Although the anti-tumor effects of STAT3 were verified in our experiments, the specific mechanisms of how STAT3 regulates EMT, invasion, and metastasis are not fully demonstrated in this article. c-fos and c-jun, which are STAT3 downstream molecules, are early oncogenes. STAT3 activation by phosphorylation causes c-fos and c-jun oncogene activation and expression. Activated STAT3 and c-jun bind to the AP-1 promoter binding site as a heterodimer or with c-fos in a homodimer form, inducing oncogene expression, thus participating in malignant transformation of cells.44 Furthermore, STAT3 plays a vital role in the process of chronic inflammation-mediated tumor progression. The mechanistic link between inflammatory damage and cancer initiation is still unclear. Activation of STAT3 enhances the M2-type polarization of macrophages and helps the formation of tumor-associated phenotypes.45 Tumor-associated macrophages can upregulate the expression of HIF-1 and VEGF with the activation of STAT3, which can significantly promote the formation of tumor blood vessels.46 All in all, what can be affirmed is that quercetin and STAT3 have a beneficial effect in cancer and the relationship between quercetin and STAT3 and other signaling pathways is very complicated and requires further study.

In conclusion, quercetin can inhibit EMT, invasion, and metastasis and reverse the IL-6-induced increase in PC cell malignancy by inhibiting the STAT3 signaling pathway. Our results provide important insight for understanding the mechanisms of the anticancer effect of quercetin. The results of this study suggest that quercetin is a potential anticancer drug.
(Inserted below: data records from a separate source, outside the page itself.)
Lemma sendStatus_eq (r : R.t) (status : N) (msg : string) :
  RXFS.sendStatus r status msg
  = ([ Log ("RES #" +:+ R.id r +:+ " [status] " +:+ toString status +:+ " " +:+ msg);
       WriteHead status (<["content-type" := Str "text/plain"]> (R.headers r));
       End_ (Some (toString status +:+ " : " +:+ msg)) ], inr tt).
Proof. reflexivity. Qed.

Lemma writes_eq (chunks : list string) (u : unit) :
  foldM (fun _ chunk => emit (Write chunk)) u chunks = (map Write chunks, inr tt).
Proof.
  revert u. induction chunks as [|c rest IH]; intros []; [reflexivity|].
  cbn [foldM map]. cbv [bind emit]. now rewrite IH.
Qed.

(** The stream callbacks write the chunks in order, end the response and
    log; a read error ends the response too and is not thrown. *)
Lemma stream_eq (r : R.t) (chunks : list string) (fin : option FsError) :
  RXFS.stream r chunks fin
  = ((map Write chunks
      ++ End_ None
         :: match fin with
            | Some err =>
                [ DebugError err;
                  Log ("RES #" +:+ R.id r +:+ " [file] error: "
                       +:+ (if truthy (message err) then message err else text err)) ]
            | None => [ Log ("RES #" +:+ R.id r +:+ " [file] OK") ]
            end)%list, inr tt).
Proof.
  unfold RXFS.stream. rewrite writes_eq. cbv [bind emit].
  now destruct fin.
Qed.

Lemma sendFile_eq (this : RXFS.t) (r : R.t) :
  RXFS.sendFile rt fs this r
  = ((WriteHead 200
        (<["content-type" :=
             RXFS.content_type (RXFS.config this)
               (toLowerCase rt (slice 1 (path_ext rt (R.abs r))))]> (R.headers r))
      :: CreateReadStream (R.abs r)
      :: trace (RXFS.stream r (fst (fs_read fs (R.abs r))) (snd (fs_read fs (R.abs r)))))%list,
     inr tt).
Proof.
  unfold RXFS.sendFile. destruct (fs_read fs (R.abs r)) as [chunks fin].
  cbn [fst snd]. rewrite stream_eq. reflexivity.
Qed.

Lemma filter_writes (chunks : list string) (rest : list Event) :
  List.filter Spec.is_response (map Write chunks ++ rest)
  = (map Write chunks ++ List.filter Spec.is_response rest)%list.
Proof.
  induction chunks as [|c l IH]; [reflexivity|]. cbn. now rewrite IH.
Qed.

Lemma readdirSync_eq (p : string) :
  Fs.readdirSync fs p
  = ([ReaddirSync p],
     match fs_readdir fs p with
     | inl e => inl (FsException e)
     | inr l => inr l
     end).
Proof. unfold Fs.readdirSync. cbv [bind emit throw ret]. now destruct (fs_readdir fs p). Qed.

Lemma statSync_eq (p : string) :
  Fs.statSync fs p
  = ([StatSync p],
     match fs_stat fs p with
     | inl e => inl (FsException e)
     | inr s => inr s
     end).
Proof. unfold Fs.statSync. cbv [bind emit throw ret]. now destruct (fs_stat fs p). Qed.

(** Collecting the items touches the file system only. *)
Lemma collect_quiet (dir : string) (items : list Item) (d : Dirent) :
  List.filter Spec.is_response (trace (RXFS.collect fs dir items d)) = [].
Proof.
  unfold RXFS.collect.
  destruct (isFile (dirent_kind d) || isDirectory (dirent_kind d)); [|reflexivity].
  cbv [Fs.statSync bind emit ret throw].
  destruct (fs_stat fs _) as [e|st]; [reflexivity|].
  destruct (isFile (dirent_kind d)); [reflexivity|].
  destruct (isDirectory (dirent_kind d)); [|reflexivity].
  cbv [Fs.readdirSync catch bind emit ret throw].
  destruct (fs_readdir fs _); reflexivity.
Qed.

Lemma collect_all_quiet (dir : string) (dirents : list Dirent) (items : list Item) :
  List.filter Spec.is_response (trace (foldM (RXFS.collect fs dir) items dirents)) = [].
Proof.
  revert items. induction dirents as [|d rest IH]; intros items; [reflexivity|].
  cbn [foldM]. rewrite bind_trace.
  destruct (outcome (RXFS.collect fs dir items d)) as [e|items'].
  - apply collect_quiet.
  - now rewrite List.filter_app, collect_quiet, IH.
Qed.

(** [sendDir]: when it returns it has written one head and one body, when
    it throws it has written nothing. *)
Lemma sendDir_shape (this : RXFS.t) (r : R.t) :
  match outcome (RXFS.sendDir rt fs this r) with
  | inr _ =>
      exists body,
        Props.response_of (trace (RXFS.sendDir rt fs this r))
        = [ WriteHead 200 (<["content-type" := Str "text/html"]> (R.headers r));
            End_ (Some body) ]
  | inl _ => Props.response_of (trace (RXFS.sendDir rt fs this r)) = []
  end.
Proof.
  unfold RXFS.sendDir, Props.response_of.
  rewrite bind_outcome, bind_trace, readdirSync_eq. cbn [outcome trace fst snd].
  destruct (fs_readdir fs (R.abs r)) as [e|dirents]; [reflexivity|].
  rewrite bind_outcome, bind_trace.
  pose proof (collect_all_quiet (R.abs r) dirents []) as Hq.
  destruct (outcome (foldM (RXFS.collect fs (R.abs r)) [] dirents)) as [e|items].
  - cbn [app List.filter Spec.is_response]. exact Hq.
  - eexists. cbn [app List.filter Spec.is_response].
    rewrite List.filter_app, Hq. reflexivity.
Qed.

(** The shape of every dispatch: one head with the headers of the context
    and a content type, the chunks, one end; or nothing at all when an
    exception leaves the handler. *)
Lemma dispatch_shape (this : RXFS.t) (req : Request) (r : R.t) :
  let m := Props.dispatch rt fs this req r in
  match outcome m with
  | inr _ =>
      exists status v chunks body,
        Props.response_of (trace m)
        = (WriteHead status (<["content-type" := v]> (R.headers r))
           :: map Write chunks ++ [End_ body])%list
        /\ In status [200; 400; 404; 405; 500]%N
  | inl _ => Props.response_of (trace m) = []
  end.
Proof.
  unfold Props.dispatch.
  destruct (negb (method req =? "GET")%string).
  { rewrite sendStatus_eq. eexists 405%N, (Str "text/plain"), [], _.
    split; [reflexivity | cbn; tauto]. }
  destruct (negb (startsWith _ _) && negb _).
  { rewrite sendStatus_eq. eexists 404%N, (Str "text/plain"), [], _.
    split; [reflexivity | cbn; tauto]. }
  cbv [Fs.statSync]. cbv [bind catch emit ret throw].
  destruct (fs_stat fs (R.abs r)) as [e|st].
  { destruct (exn_code (FsException e) =? "ENOENT")%string; rewrite sendStatus_eq.
    - eexists 404%N, (Str "text/plain"), [], _.
      split; [reflexivity | cbn; tauto].
    - eexists 500%N, (Str "text/plain"), [], _.
      split; [reflexivity | cbn; tauto]. }
  destruct (isFile (stat_kind st)).
  { rewrite sendFile_eq, stream_eq. cbn [trace outcome fst snd].
    eexists 200%N, _, (fst (fs_read fs (R.abs r))), None.
    split; [|cbn; tauto].
    unfold Props.response_of. cbn [app List.filter Spec.is_response].
    rewrite filter_writes. now destruct (snd (fs_read fs (R.abs r))). }
  destruct (isDirectory (stat_kind st)).
  { destruct (Config.servedir (RXFS.config this)).
    - pose proof (sendDir_shape this r) as Hd.
      destruct (RXFS.sendDir rt fs this r) as [tr [e|[]]];
        cbn [trace outcome fst snd app] in *.
      + unfold Props.response_of in *. exact Hd.
      + destruct Hd as [body Hb]. exists 200%N, (Str "text/html"), [], (Some body).
        split; [|cbn; tauto]. unfold Props.response_of in *.
        cbn [List.filter Spec.is_response]. exact Hb.
    - rewrite sendStatus_eq. eexists 400%N, (Str "text/plain"), [], _.
      split; [reflexivity | cbn; tauto]. }
  rewrite sendStatus_eq. eexists 400%N, (Str "text/plain"), [], _.
  split; [reflexivity | cbn; tauto].
Qed.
We propose that quercetin treatment may be a new therapeutic strategy that targets EMT, invasion, and metastasis.

Acknowledgments

This research was supported by grants from the Chinese National Natural Science Foundation (no 81370563 and no 81570583) and the Outstanding Youth Fund of Zhejiang Province (no LR14H30001).

Disclosure

The authors report no conflicts of interest in this work.